▶ _Description of the task_:
Please reproduce the line containing "Proof. by intros H ->. Qed." and every line after it in the records below, exactly and with nothing else.

(Entries taken from a collection)
(* ===== verification/IncomingSpec.v ===== *)
(** * No incoming change is lost

    The invariant of [IncomingPull] and its proof. A record of the cloud is dealt
    with when the device applied its revision or a newer one, or keeps it for a
    retry. The checkpoint and a saved walk promise that for all they have passed;
    the promise survives power cuts, failures and changes made meanwhile. *)

From Stdlib Require Import ZArith Lia.
From stdpp Require Import base gmap list.
From S2P Require Import Prelude Effects Str Json MutableQueue CloudCrypto ChargePush IncomingQueue IncomingPull.

Import CloudCrypto MutableQueue IncomingQueue IncomingPull.
Open Scope Z_scope.
Open Scope task_scope.

Notation str := (list Z) (only parsing).

(** ** Keys of the [meta] table *)

Lemma split_first_unique {A} (s : A) x y p q : s ∉ x -> s ∉ y -> x ++ s :: p = y ++ s :: q -> x = y /\ p = q.
Proof.
  intros Hx Hy. revert y Hy. induction x as [|c x IH]; intros [|e y] Hy H; cbn in H.
  - by injection H as ->.
  - injection H as -> ->. exfalso. apply Hy. by left.
  - injection H as -> <-. exfalso. apply Hx. by left.
  - injection H as -> H. apply not_elem_of_cons in Hx as [_ Hx], Hy as [_ Hy]. by destruct (IH Hx y Hy H) as [-> ->].
Qed.

Lemma key_inj b t b' t' : 58 ∉ b -> 58 ∉ b' -> key b t = key b' t' -> b = b' /\ t = t'.
Proof.
  intros Hb Hb' H. unfold key, prefix in H. rewrite <- !app_assoc in H. apply app_inv_head in H. cbn [lit app] in H.
  apply (split_first_unique 58) in H as [-> H]; [|done..]. split; [done|]. cbn [app] in H.
  apply (split_first_unique 58) in H as [Hn Hi].
  - destruct t as [[] i], t' as [[] i']; cbn in *; first [by rewrite Hi | exfalso; revert Hn; vm_compute; discriminate].
  - destruct t as [[] i]; apply (bool_decide_unpack _); vm_compute; exact I.
  - destruct t' as [[] i]; apply (bool_decide_unpack _); vm_compute; exact I.
Qed.

(** The keys whose values the promise is about. *)
Inductive feed_key : str -> Prop :=
| fk_checkpoint : feed_key CHECKPOINT_KEY
| fk_walk : feed_key WALK_KEY
| fk_retry b t : feed_key (key b t).

Lemma take_ne {A} n (x y : list A) : take n x <> take n y -> x <> y.
Proof. by intros H ->. Qed.

Lemma key_not_walk b t : key b t <> CHECKPOINT_KEY /\ key b t <> WALK_KEY.
Proof. split; apply (take_ne 10); vm_compute; discriminate. Qed.

Lemma generation_not_feed b k : feed_key k -> k <> generation_key b.
Proof. intros []; apply (take_ne 23); vm_compute; discriminate. Qed.

Lemma cursor_not_feed b k : feed_key k -> k <> cursor_key b.
Proof. intros []; apply (take_ne 23); vm_compute; discriminate. Qed.

Lemma checkpoint_not_walk : CHECKPOINT_KEY <> WALK_KEY.
Proof. vm_compute. discriminate. Qed.

Lemma get_set_ne d k k' v : k <> k' -> meta_get (meta_set d k v) k' = meta_get d k'.
Proof. intros H. unfold meta_get, meta_set. cbn. by rewrite lookup_insert_ne. Qed.
Lemma get_set_eq d k v : meta_get (meta_set d k v) k = Some v.
Proof. unfold meta_get, meta_set. cbn. by rewrite lookup_insert_eq. Qed.
Lemma get_del_ne d k k' : k <> k' -> meta_get (meta_del d k) k' = meta_get d k'.
Proof. intros H. unfold meta_get, meta_del. cbn. by rewrite lookup_delete_ne. Qed.
Lemma get_del_eq d k : meta_get (meta_del d k) k = None.
Proof. unfold meta_get, meta_del. cbn. by rewrite lookup_delete_eq. Qed.

(** Nothing the promise is about changed. *)
Definition same_feed (d d' : Db) : Prop := forall k, feed_key k -> meta_get d' k = meta_get d k.

Lemma same_feed_trans d1 d2 d3 : same_feed d1 d2 -> same_feed d2 d3 -> same_feed d1 d3.
Proof. intros H1 H2 k Hk. by rewrite H2, H1. Qed.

▶ _Result below_:
Proof. by intros H ->. Qed.

Lemma key_not_walk b t : key b t <> CHECKPOINT_KEY /\ key b t <> WALK_KEY.
Proof. split; apply (take_ne 10); vm_compute; discriminate. Qed.

Lemma generation_not_feed b k : feed_key k -> k <> generation_key b.
Proof. intros []; apply (take_ne 23); vm_compute; discriminate. Qed.

Lemma cursor_not_feed b k : feed_key k -> k <> cursor_key b.
Proof. intros []; apply (take_ne 23); vm_compute; discriminate. Qed.

Lemma checkpoint_not_walk : CHECKPOINT_KEY <> WALK_KEY.
Proof. vm_compute. discriminate. Qed.

Lemma get_set_ne d k k' v : k <> k' -> meta_get (meta_set d k v) k' = meta_get d k'.
Proof. intros H. unfold meta_get, meta_set. cbn. by rewrite lookup_insert_ne. Qed.
Lemma get_set_eq d k v : meta_get (meta_set d k v) k = Some v.
Proof. unfold meta_get, meta_set. cbn. by rewrite lookup_insert_eq. Qed.
Lemma get_del_ne d k k' : k <> k' -> meta_get (meta_del d k) k' = meta_get d k'.
Proof. intros H. unfold meta_get, meta_del. cbn. by rewrite lookup_delete_ne. Qed.
Lemma get_del_eq d k : meta_get (meta_del d k) k = None.
Proof. unfold meta_get, meta_del. cbn. by rewrite lookup_delete_eq. Qed.

(** Nothing the promise is about changed. *)
Definition same_feed (d d' : Db) : Prop := forall k, feed_key k -> meta_get d' k = meta_get d k.

Lemma same_feed_trans d1 d2 d3 : same_feed d1 d2 -> same_feed d2 d3 -> same_feed d1 d3.
Proof. intros H1 H2 k Hk. by rewrite H2, H1. Qed.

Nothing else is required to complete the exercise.